WHAT TO DO >> Across the whole listing, state how many lines include "change". Add nothing to that number.

GIVEN ENTRIES >>
(** *** Literal prefixes *)

Lemma strip_prefix_app (l1 l2 s : str) :
  strip_prefix (l1 ++ l2) s =
  match strip_prefix l1 s with
  | Some s' => strip_prefix l2 s'
  | None => None
  end.
Proof.
  revert s. induction l1 as [|c l1 IH]; intros s; [reflexivity|].
  simpl. destruct s as [|x s]; [reflexivity|].
  destruct (Ascii.eqb c x); [apply IH|reflexivity].
Qed.

Lemma strip_prefix_hit (l s : str) : strip_prefix l (l ++ s) = Some s.
Proof.
  induction l as [|c l IH]; [reflexivity|].
  simpl. rewrite Ascii.eqb_refl. exact IH.
Qed.

Lemma strip_prefix_some (l s s' : str) : strip_prefix l s = Some s' -> s = l ++ s'.
Proof.
  revert s. induction l as [|c l IH]; intros s H.
  - simpl in H. injection H as ->. reflexivity.
  - destruct s as [|x s]; [discriminate|]. simpl in H.
    destruct (Ascii.eqb c x) eqn:E; [|discriminate].
    apply Ascii.eqb_eq in E. subst x. simpl. f_equal. apply IH. exact H.
Qed.

Lemma m_exact (r : regex) : forall (l : str),
  exact r = Some l ->
  forall (k : cont) (st : mstate),
    m r k st =
    match strip_prefix l (rest st) with
    | Some s' => k l (MS s' (gcaps r (caps st)) (at0 st && is_nil l))
    | None => None
    end.
Proof.
  induction r; intros l H k st; simpl in H; try discriminate.
  - injection H as <-. simpl. rewrite andb_true_r. destruct st; reflexivity.
  - injection H as <-. simpl. destruct (rest st) as [|x s']; [reflexivity|].
    destruct (Ascii.eqb_spec x c) as [->|N].
    + rewrite Ascii.eqb_refl, andb_false_r. reflexivity.
    + replace (Ascii.eqb c x) with false; [reflexivity|].
      symmetry. apply Ascii.eqb_neq. congruence.
  - destruct (exact r1) as [la|] eqn:Ea; [|discriminate].
    destruct (exact r2) as [lb|] eqn:Eb; [|discriminate].
    injection H as <-. rewrite m_seq. rewrite (IHr1 la eq_refl).
    rewrite strip_prefix_app.
    destruct (strip_prefix la (rest st)) as [s1|]; [|reflexivity].
    rewrite (IHr2 lb eq_refl). simpl rest.
    destruct (strip_prefix lb s1) as [s2|]; [|reflexivity].
    simpl. f_equal. f_equal.
    destruct la, lb; simpl; rewrite ?andb_true_r, ?andb_false_r; reflexivity.
  - rewrite m_grp. rewrite (IHr l H). simpl gcaps. rewrite H.
    destruct (strip_prefix l (rest st)); reflexivity.
Qed.

Lemma exact_lits (l : str) : exact (lits l) = Some l.
Proof.
  induction l as [|c l IH]; [reflexivity|].
  change (lits (c :: l)) with (Seq (Chr c) (lits l)). simpl. rewrite IH. reflexivity.
Qed.

Lemma gcaps_lits (l : str) (cs : captures) : gcaps (lits l) cs = cs.
Proof.
  induction l as [|c l IH]; [reflexivity|].
  change (lits (c :: l)) with (Seq (Chr c) (lits l)). simpl. exact IH.
Qed.

Lemma lead_miss (r : regex) :
  forall (k : cont) (st : mstate),
    strip_prefix (lead r) (rest st) = None -> m r k st = None.
Proof.
  induction r; simpl; intros k st H; try discriminate.
  - destruct (rest st) as [|x s']; [reflexivity|].
    simpl in H. rewrite Ascii.eqb_sym in H. destruct (Ascii.eqb x c); [|reflexivity].
    discriminate.
  - destruct (exact r1) as [l|] eqn:E.
    + rewrite (m_exact r1 l E). rewrite strip_prefix_app in H.
      destruct (strip_prefix l (rest st)) as [s1|]; [|reflexivity].
      apply IHr2. exact H.
    + apply IHr1. exact H.
  - apply IHr. exact H.
Qed.

Lemma search_miss (r : regex) (s : str) (b ma : bool) :
  strip_prefix (lead r) s = None -> search r s b ma = None.
Proof. intros H. unfold search. apply lead_miss. exact H. Qed.

Lemma strip_prefix_starts (c : ascii) (l s : str) :
  starts c s = false -> strip_prefix (c :: l) s = None.
Proof.
  destruct s as [|x s]; [reflexivity|]. simpl. rewrite Ascii.eqb_sym.
  intros ->. reflexivity.
Qed.

(** ** The scan of [re.sub] *)

Lemma sub_from_skip (r : regex) (t : template) (u : str) :
  forall (s : str) (b : bool),
  u <> [] -> sub_from r t (u ++ s) (length u) b = sub_from r t s 0 false.
Proof.
  induction u as [|x u IH]; intros s b Hu; [contradiction|].
  simpl. destruct u as [|y u].
  - reflexivity.
  - apply IH. discriminate.
Qed.

(** A non-empty match at the current offset is replaced and the scan goes on
    behind it. *)
Lemma sub_from_hit (r : regex) (t : template) (w s : str) (cs : captures) (b : bool) :
  w <> [] ->
  search r (w ++ s) b false = Some (w, cs) ->
  sub_from r t (w ++ s) 0 b = expand t cs ++ sub_from r t s 0 false.
Proof.
  intros Hw Hs. destruct w as [|x w]; [contradiction|].
  simpl app in *. simpl sub_from. rewrite Hs. f_equal.
  destruct w as [|y w]; [reflexivity|].
  apply (sub_from_skip r t (y :: w)). discriminate.
Qed.

Lemma sub_from_miss (r : regex) (t : template) (x : ascii) (s : str) (b : bool) :
  search r (x :: s) b false = None ->
  sub_from r t (x :: s) 0 b = x :: sub_from r t s 0 false.
Proof. intros H. simpl. rewrite H. reflexivity. Qed.

Lemma sub_from_end (r : regex) (t : template) (b : bool) :
  search r [] b false = None -> sub_from r t [] 0 b = [].
Proof. intros H. simpl. rewrite H. reflexivity. Qed.

Lemma absent_cons (c x : ascii) (s : str) :
  absent c (x :: s) = negb (Ascii.eqb c x) && absent c s.
Proof. unfold absent. simpl. apply negb_orb. Qed.

Lemma absent_app (c : ascii) (u v : str) :
  absent c (u ++ v) = absent c u && absent c v.
Proof.
  induction u as [|x u IH]; [reflexivity|].
  simpl app. rewrite !absent_cons, IH. apply andb_assoc.
Qed.

(** Where the pattern cannot start, the text is copied. *)
Lemma sub_from_copy (r : regex) (t : template) (c : ascii) (l u : str) :
  lead r = c :: l ->
  forall (s : str) (b : bool),
  absent c u = true ->
  sub_from r t (u ++ s) 0 b = u ++ sub_from r t s 0 (b && is_nil u).
Proof.
  intros Hr. induction u as [|x u IH]; intros s b Hu.
  - simpl. rewrite andb_true_r. reflexivity.
  - rewrite absent_cons in Hu. apply andb_true_iff in Hu as [Hx Hu].
    simpl app. rewrite sub_from_miss.
    + rewrite IH by assumption. simpl. rewrite andb_false_r. reflexivity.
    + apply search_miss. rewrite Hr. apply strip_prefix_starts. simpl.
      rewrite Ascii.eqb_sym. apply negb_true_iff. exact Hx.
Qed.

WRITTEN SOLUTION >> 2